Dr. Price admits that there are still problems to address. "The downside of both DMEK and DMAEK is that they often require re-injections of air," he says. "The tissue is more finicky and doesn't stick as well. So we re-inject air a few days postop in at least half of these patients to help the tissue adhere. In terms of cell counts, we don't have a lot of data yet, but early returns are looking very good. Graft rejection is still possible, but it will take a few years to find out what the rejection rate is."


Dr. Price believes the technical problems with DMEK and DMAEK will be resolved over time. "This has been the case for most procedures," he notes. "I believe eventually we'll be using DMEK or DMAEK for the majority of our patients."

 


What's on the Horizon?

"The ultimate solution will be to take the recipient's endothelium, amplify it in the laboratory and then put it back inside the same eye we took it from," says Dr. Terry.
"Beautiful work is being done in Japan on amplification of endothelial cells; they've gotten it to work in animal eyes. So I hope that we're less than a decade away from that goal. If we achieve that, we'll have a perfect operation—a graft that is consistently successful, produces excellent vision quickly and will never be rejected."

1. Terry MA, Saad HA, et al. Endothelial Keratoplasty: The influence of insertion techniques and incision size on donor endothelial survival. Cornea 2009;28:24-31.

2. Terry MA, Shamie N, Chen ES, Hoar KL, Friend DF. Endothelial Keratoplasty: A simplified technique to minimize graft dislocation, iatrogenic graft failure and pupillary block. Ophthalmology 2008;115:1179-1186.
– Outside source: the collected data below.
(** The first step after the start holds the wheels where the encoders have their zero. *)
Lemma chassis_starts_still c d (a1 a2 a3 a4 : motor Qc) : exists r1,
  chassis_handle (Robot (chassis_port_start c) d [a1; a2; a3; a4]) = Done r1 /\
  rb_motors r1 = [aim 0%Qc a1; aim 0%Qc a2; aim 0%Qc a3; aim 0%Qc a4].
Proof.
  rewrite chassis_handle_pos by done. eexists. split; [done|]. cbn [rb_motors].
  assert (forall (k : Qc) (h : dbl (F := Qc)), let w := wheels_of k h (Pos 0%F 0%F 0%F) in
    motor1 w = 0%Qc /\ motor2 w = 0%Qc /\ motor3 w = 0%Qc /\ motor4 w = 0%Qc) as Hw.
  { intros k h. cbn -[Qcplus Qcmult Qcminus Qcdiv Qcopp qc_of_Z]. change (qc_of_Z 0) with 0%Qc. split_and!; ring. }
  change (pos (c_target (chassis_port_start c))) with (Pos 0%F 0%F 0%F : chassis_pos_t Qc).
  destruct (Hw conversion CHASSIS_HALF_A_B) as (-> & -> & -> & ->). done.
Qed.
3. Terry MA, Shamie N, et al. Endothelial keratoplasty for Fuchs' dystrophy with cataract: Complications and clinical results with the new Triple Procedure. Ophthalmology 2009;116:631-9.

4. Ham L, Dapena I, van Luijk C, van der Wees J, Melles GRJ. Descemet's membrane endothelial keratoplasty (DMEK) for Fuchs' endothelial dystrophy: review of the first 50 consecutive cases. (EYE, advance online publication, Jan 2009).